WORK INSTRUCTION: The answer must be every line of the records below that contains the word "primaries", copied out.

[MATERIALS PROVIDED]

(* ===== verification/CallsAddress.v ===== *)
(** Every connection that carries calls was selected for a peer, and keeps the
    peer's address to its end. *)
From stdpp Require Import base list numbers gmap strings sorting.
From S2P Require Import Prelude Cursor Frame Status Wire Credit Connection Registry Monitor Producer Consumer Peers Runtime Calls CallsInv CallsClose.

#[local] Open Scope nat_scope.

(** ** Operations of a connection *)

Definition addr (c : Connection) : option SocketAddr := q_peer_address (cn_queue c).

Lemma addr_enlist src q : q_peer_address (enlist src q) = q_peer_address q.
Proof. unfold enlist. by case_bool_decide. Qed.

Lemma addr_push_control frame c : addr (fst (push_control frame c)) = addr c.
Proof. unfold push_control. destruct (is_closed c); [done|]. by case_match. Qed.

Lemma addr_push_request frame cid now c : addr (fst (push_request frame cid now c)) = addr c.
Proof.
  unfold push_request. destruct (is_closed c); [done|]. case_match; [done|].
  unfold addr. cbn. by rewrite addr_enlist.
Qed.

Lemma addr_retract cid c : addr (fst (retract cid c)) = addr c.
Proof. unfold retract. case_match; [done|]. cbn. by case_match. Qed.

Lemma addr_adopt_requests moved now c : addr (fst (adopt_requests moved now c)) = addr c.
Proof.
  unfold adopt_requests. destruct (is_closed c); [done|].
  assert (∀ c, addr (fold_left (λ c '(frame, call_id),
      on_queue (λ q, set_requests (q_requests q ++ [(frame, call_id)]) q)
        (add_bytes (len frame) true c)) moved c) = addr c) as Hf.
  { induction moved as [|[f i] moved IH]; intros c0; [done|]. cbn [fold_left]. by rewrite IH. }
  unfold addr in *. cbn [fst]. cbn. case_match; cbn; rewrite ?addr_enlist; apply Hf.
Qed.

Lemma addr_queue_exec op c : addr (queue_exec op c) = addr c.
Proof.
  destruct op; cbn [queue_exec]; [apply addr_push_control|..|done|done].
  - unfold push_reply. destruct (is_closed c); [done|]. unfold addr. cbn. by rewrite addr_enlist.
  - unfold push_stream_frame. destruct (is_closed c); [done|]. unfold addr. cbn. by rewrite addr_enlist.
  - unfold register_stream. by case_match.
  - unfold remove_stream. by destruct discard.
  - unfold signal_ack. by destruct (is_closed c).
  - unfold signal_cancel. by destruct (is_closed c).
Qed.

Lemma addr_close_if_idle now idle selected c : addr (fst (close_if_idle now idle selected c)) = addr c.
Proof. unfold close_if_idle. by case_match. Qed.

Section Polling.
Context `{Xxh3}.

Lemma addr_poll_turns n c : addr (fst (poll_turns n c)) = addr c.
Proof.
  revert c. induction n as [|n IH]; intros c; cbn [poll_turns]; [done|].
  destruct (q_turns (cn_queue c)) as [|source turns]; [done|].
  destruct (_ && _); [by rewrite IH|].
  destruct (next_from source _) as [c1 [[[[b k] r] more]|]] eqn:En.
  - assert (addr c1 = addr c) as <-; [|by destruct more, k].
    destruct source as [| |id]; cbn in En; repeat case_match; by simplify_eq.
  - rewrite IH. destruct source as [| |id]; cbn in En; repeat case_match; by simplify_eq.
Qed.

Lemma addr_poll_next c : addr (fst (Connection_poll_next c)) = addr c.
Proof.
  unfold Connection_poll_next. destruct (is_closed c); [done|].
  destruct (q_control (cn_queue c)) as [|b rest]; [|done].
  destruct (first_key (q_signals (cn_queue c))) as [cid|]; [by destruct (encode_frame _ _)|].
  pose proof (addr_poll_turns (length (q_turns (cn_queue c))) c) as Ht.
  destruct (poll_turns _ c) as [c1 [o|]]; done.
Qed.

End Polling.

(** ** Operations of the runtime *)

Definition placed (rt : Runtime) (call : PendingCall) : Prop :=
  ∀ id, pc_origin call = OriginConnection id → has_address rt id.
Definition decide_principal (c : SecurityConfig) (request : AccessRequest)
    (credential : option (list byte)) : res Denial (option Principal) :=
  match credential, sy_verifier c with
  | Some credential, Some verify =>
      if insecure c request then Err (Denied_Unauthenticated Cred_InsecureTransport) else
      match verify request credential with
      | Ok principal => Ok (Some principal)
      | Err e => Err (Denied_Unauthenticated e)
      | Panic => Panic
      end
  | Some _, None => Ok None
  | None, _ => Ok (session_principal c request)
  end.

Definition security_decide (c : SecurityConfig) (request : AccessRequest)
    (section : option (list byte)) : res Denial (option Principal) :=
  if sy_trusted c then Ok None else
  let credential :=
    match section with
    | Some section => map_err Denied_Unauthenticated (bearer section (sy_max_credential_bytes c))
    | None => Ok None
    end in
  res_bind credential (λ credential,
  res_bind (decide_principal c request credential) (λ principal,
  res_bind (sy_policy c request principal) (λ _, Ok principal))).
Lemma cache_evict_ok capacity entries order :
  order_ok (mkCache entries order) →
  let c := cache_evict capacity entries order in
  order_ok c ∧ ca_entries c ⊆ entries ∧ (Z.of_nat (size (ca_entries c)) ≤ Z.max 0 capacity).
Proof.
  induction order as [|t order IH] in entries |- *; intros [Hnd Hin]; cbn [cache_evict]; cbn [ca_order ca_entries] in *.
  - assert (entries = ∅) as ->.
    { apply map_eq. intros t. rewrite lookup_empty. apply eq_None_not_Some. rewrite <- Hin. set_solver. }
    rewrite map_size_empty. case_match; cbn; split_and!; try done; try lia; rewrite map_size_empty; lia.
  - destruct (Z.ltb_spec capacity (Z.of_nat (size entries))); [|split_and!; cbn; [done|done|lia]].
    apply NoDup_cons in Hnd as [Ht Hnd]. destruct (IH (delete t entries)) as (Ho & Hs & Hc).
    + split; [done|]. cbn. intros u. destruct (decide (u = t)) as [->|].
      * rewrite lookup_delete_eq. split; [done|by intros [? ?]].
      * rewrite lookup_delete_ne by done. rewrite <- Hin. set_solver.
    + split_and!; [done| |done]. etrans; [exact Hs|apply delete_subseteq].
Qed.

Lemma cache_store_ok token e cache :
  order_ok cache →
  let c := cache_store v token e cache in
  order_ok c ∧ ca_entries c ⊆ <[token := e]> (ca_entries cache) ∧
  Z.of_nat (size (ca_entries c)) ≤ Z.max 0 (jc_cache_capacity (jv_config v)).
Proof.
  intros [Hnd Hin]. unfold cache_store. apply cache_evict_ok. split; cbn.
  - case_match eqn:E; [done|]. apply NoDup_app. split_and!; [done| |apply NoDup_singleton].
    intros t Ht ->%list_elem_of_singleton. apply Hin in Ht as [? ?]. congruence.
  - intros t. destruct (decide (t = token)) as [->|].
    + rewrite lookup_insert_eq. split; [done|]. intros _. destruct (ca_entries cache !! token) eqn:E; [|set_solver].
      apply Hin. by rewrite E.
    + rewrite lookup_insert_ne by done. rewrite <- Hin. case_match; set_solver.
Qed.
(* ===== verification/Balance.v ===== *)
(** Balancing, the parts a call is made of: distances (balance/locality.rs),
    pacing and permissions (policy.rs), selectors (hooks.rs) and the queue
    model with its reservations (model.rs), all in moonpool-rpc/src.

    Durations are nanoseconds and [f64] is the binary64 of [Peers]; [None] is a
    panic ([Duration::mul_f64] of a negative, NaN or too large product, an
    overflow of a counter).  A [Reservation] is its endpoint, its share of the
    outstanding work and its start; the list of the reservations held is part
    of the model's state, so giving one back consumes it. *)
From Stdlib Require Import SpecFloat.
From stdpp Require Import base list numbers gmap strings.
From S2P Require Import Prelude Cursor Status Wire Registry Connection Peers.

#[global] Instance IpAddr_countable : Countable IpAddr.
Proof.
  apply (inj_countable' (λ ip, match ip with V4 o => inl o | V6 o => inr o end)
           (λ x, match x with inl o => V4 o | inr o => V6 o end)).
  by intros [].
Defined.
#[global] Instance SocketAddr_countable : Countable SocketAddr.
Proof.
  apply (inj_countable' (λ a, (sa_ip a, sa_port a, sa_flowinfo a, sa_scope_id a))
           (λ '(ip, port, flow, scope), mkSocketAddr ip port flow scope)).
  by intros [].
Defined.
#[global] Instance Endpoint_countable : Countable Endpoint.
Proof.
  apply (inj_countable' (λ e, (ep_address e, ep_incarnation e, ep_token e))
           (λ '(a, i, t), mkEndpoint a i t)).
  by intros [].
Defined.
(** An attempt that ends without effect changes neither the count of effects
    nor what blocks; one that may have had an effect takes its own place. *)
Lemma land_ok id outcome p :
  totals_ok p → (bp_retry policy = AtMostOnceRetry → one_effect p ∧ blocks p) →
  balance_ok (land_attempt classify compare policy id outcome p).
Proof.
  intros Ht Hp. unfold land_attempt. destruct (take_active id p) as [[active p']|] eqn:Et; [|by split].
  destruct (landed_totals id active outcome p p' Et Ht) as (Ht' & Hb & _ & Ha & He).
  set (p1 := push_record _ _) in *.
  assert (bp_retry policy = AtMostOnceRetry → one_effect p1) as H1.
  { intros [Hr _]%Hp. unfold one_effect in *. rewrite Ha, He. destruct (sequential_kind _); cbn [andb]; [destruct (may_have_effect _)|]; lia. }
  assert (sequential_kind (ac_kind active) && may_have_effect (attempt_record classify active outcome) = false →
    bp_retry policy = AtMostOnceRetry → blocks p1) as Hno.
  { intros Hf Hr. destruct (Hp Hr) as [_ Hbl]. unfold blocks. rewrite He, Hf, Hb. intros ?. apply Hbl. lia. }
  case_bool_decide as Hk.
  { destruct (note_comparison_same outcome p1) as (Ea & Ee & Eb). split; [by apply note_comparison_ok|].
    intros Hr. unfold one_effect, blocks. rewrite Ea, Ee, Eb. split; [by apply H1|]. apply Hno; [by rewrite Hk|done]. }
  destruct outcome as [reply|error].
  - destruct (attempt_accepted classify (inl reply)) eqn:Eacc.
    + assert (totals_ok (set_hedge false p1)) by (by destruct Ht').
      destruct (negb _); [by split|]. destruct (copy_pending _); [by split|by apply finish_compare_ok].
    + split; [by destruct Ht'|]. intros Hr. split; [by apply H1|]. apply Hno; [|done].
      unfold may_have_effect, attempt_record, effect. rewrite Eacc. by rewrite andb_false_r.
  - destruct (is_never_retried error || _) eqn:Ef; [by split|]. apply orb_false_iff in Ef as [_ Hx%bool_decide_eq_false].
    set (p2 := if is_terminal_for_reference error then _ else p1).
    assert (totals_ok p2 ∧ seq_active p2 = seq_active p1 ∧ seq_effects p2 = seq_effects p1 ∧ pg_blocked p2 = pg_blocked p1)
      as (Ht2 & Ha2 & He2 & Hb2).
    { subst p2. destruct (is_terminal_for_reference error); [|done]. split; [by destruct Ht'|done]. }
    destruct (bool_decide (execution error = MaybeExecuted) && _) eqn:Em.
    + split; cbn [snd fst]; [destruct (pg_blocked (set_hedge false p2)); by destruct Ht2|].
      intros Hr. specialize (H1 Hr). unfold one_effect, blocks in *. rewrite <- Ha2, <- He2 in H1.
      destruct (pg_blocked (set_hedge false p2)) eqn:Eb2; [|by split]. split; [done|]. intros _. cbn in *. by rewrite Eb2.
    + split; [by destruct Ht2|]. intros Hr. unfold one_effect, blocks in *. cbn [pg_blocked set_last_failure].
      change (seq_active (set_last_failure _ p2)) with (seq_active p2). change (seq_effects (set_last_failure _ p2)) with (seq_effects p2).
      rewrite Ha2, He2, Hb2. split; [by apply H1|]. apply Hno; [|done]. apply andb_false_intro2.
      rewrite Hr in Em. unfold may_have_effect. cbn. destruct (execution error); [done|done|done].
Qed.

(** ** Runs *)

Lemma no_primary p : primaries p = 0%nat → seq_active p = 0.
Proof.
  unfold primaries. intros H0. assert (count_where (λ x, is_primary x.2) (pg_active p) = 0) as Hp.
  { unfold count_where, len. by rewrite H0. }
  pose proof (count_nonneg (λ x, sequential_kind (ac_kind x.2)) (pg_active p)).
  assert (count_where (λ x, sequential_kind (ac_kind x.2)) (pg_active p) ≤ count_where (λ x, is_primary x.2) (pg_active p)).
  { apply count_le. intros x. unfold is_primary. by destruct (ac_kind x.2). }
  unfold seq_active. lia.
Qed.

Lemma top_ok view grants p s :
  balance_ok (W_top, p) → top policy round_backoff alternatives view grants p = Some s → balance_ok s.
Proof.
  intros [Ht Hp]. unfold top. destruct (Nat.eqb_spec (primaries p) 0) as [H0|]; [|by intros [= <-]].
  destruct (comparison_reply p) as [winner|].
  - intros [= <-]. split; [by destruct Ht|]. intros Hr. by destruct (Hp Hr).
  - destruct (_ && _); [by intros [= <-]|]. apply next_attempt_ok; [done|].
    intros Hr. split; [by apply no_primary|by apply Hp].
Qed.

Lemma balanced_step_ok i s s' :
  balance_ok s → balanced_step classify compare policy round_backoff alternatives i s = Some s' → balance_ok s'.
Proof.
  destruct s as [w p]. intros Hs. pose proof Hs as [Ht Hp].
  destruct w as [| | | |reply alternative|result], i as [v g|v g|v g|v g| |id o|v g|];
    cbn [balanced_step]; try by intros [= <-].
  - by apply top_ok.
  - destruct Hp as [Hlt Hc]. by apply reachable_change_ok.
  - destruct Hp as [Hlt Hc]. by apply reachable_over_ok.
  - intros [= <-]. split; [done|]. intros Hr. destruct Hp as [_ Hc]. destruct (Hc Hr). unfold one_effect. lia.
  - by apply next_attempt_ok.
  - intros [= <-]. split; [done|]. intros Hr. by destruct (Hp Hr) as (_ & ? & _).
  - destruct (_ && _); by intros [= <-].
  - intros [= <-]. by apply land_ok.
  - destruct (pg_hedge p); [|by intros [= <-]]. intros [= <-].
    destruct (hedge_ok v g (set_hedge false p)) as [Hh1 Hh2 Hh3 Hh4]; [by destruct Ht|]. split; [done|].
    intros Hr. unfold one_effect, blocks. rewrite Hh2, Hh3, Hh4. by apply Hp.
  - intros [= <-]. by apply compare_land_ok.
  - intros [= <-]. by apply finish_compare_ok.
Qed.

Lemma balanced_run_ok inputs s s' :
  balance_ok s → balanced_run classify compare policy round_backoff alternatives inputs s = Some s' → balance_ok s'.
Proof.
  induction inputs as [|i inputs IH] in s |- *; cbn [balanced_run]; [by intros ? [= <-]|].
  intros Hs. destruct (balanced_step _ _ _ _ _ _ _) as [s1|] eqn:E1; [|done]. apply IH. by eapply balanced_step_ok.
Qed.

Lemma balanced_start_ok gone : 0 ≤ max_copies → balance_ok (@balanced_start R alternatives gone).
Proof.
  intros Hc. assert (totals_ok Progress_new) as Ht 
    by (constructor; [done|done|change (pg_sequential _) with 0; unfold max_sequential; lia|done|done]).
  unfold balanced_start. destruct (_ =? _)%nat; [|destruct gone]; (split; [done|]); cbn; intros _; unfold one_effect, blocks; by cbn.
Qed.

(** *** What a call's result lists *)

Lemma count_split {A} (f g : A → bool) l : count_where f l ≤ count_where (λ x, g x && f x) l + count_where (λ x, negb (g x)) l.
Proof.
  unfold count_where, len. induction l as [|x l IH]; [done|]. rewrite !filter_cons.
  destruct (f x), (g x); cbn [andb negb]; repeat (destruct (decide _) as [?|?]; try done); cbn [length]; lia.
Qed.

Lemma count_len {A} (f : A → bool) l : count_where f l ≤ len l.
Proof. unfold count_where, len. pose proof (length_filter (λ x, f x = true) l). lia. Qed.

Lemma summarize_not_admitted l m :
  foldl (λ m r, execution_max m (effect r)) m l = NotAdmitted →
  m = NotAdmitted ∧
  Forall (λ r, at_outcome r = A_Declined ∨ outcome_execution (at_outcome r) = NotAdmitted) l.
Proof.
  induction l as [|r l IH] in m |- *; [by split|]. cbn [foldl]. intros [Hm Hl]%IH.
  assert (m = NotAdmitted ∧ effect r = NotAdmitted) as [-> Hr]; [|split; [done|]].
  { by destruct m, (effect r). }
  constructor; [|done]. unfold effect in Hr. destruct (at_outcome r); auto.
Qed.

[/MATERIALS PROVIDED]

ANSWER TO THIS TASK:
Lemma no_primary p : primaries p = 0%nat → seq_active p = 0.
  unfold primaries. intros H0. assert (count_where (λ x, is_primary x.2) (pg_active p) = 0) as Hp.
  intros [Ht Hp]. unfold top. destruct (Nat.eqb_spec (primaries p) 0) as [H0|]; [|by intros [= <-]].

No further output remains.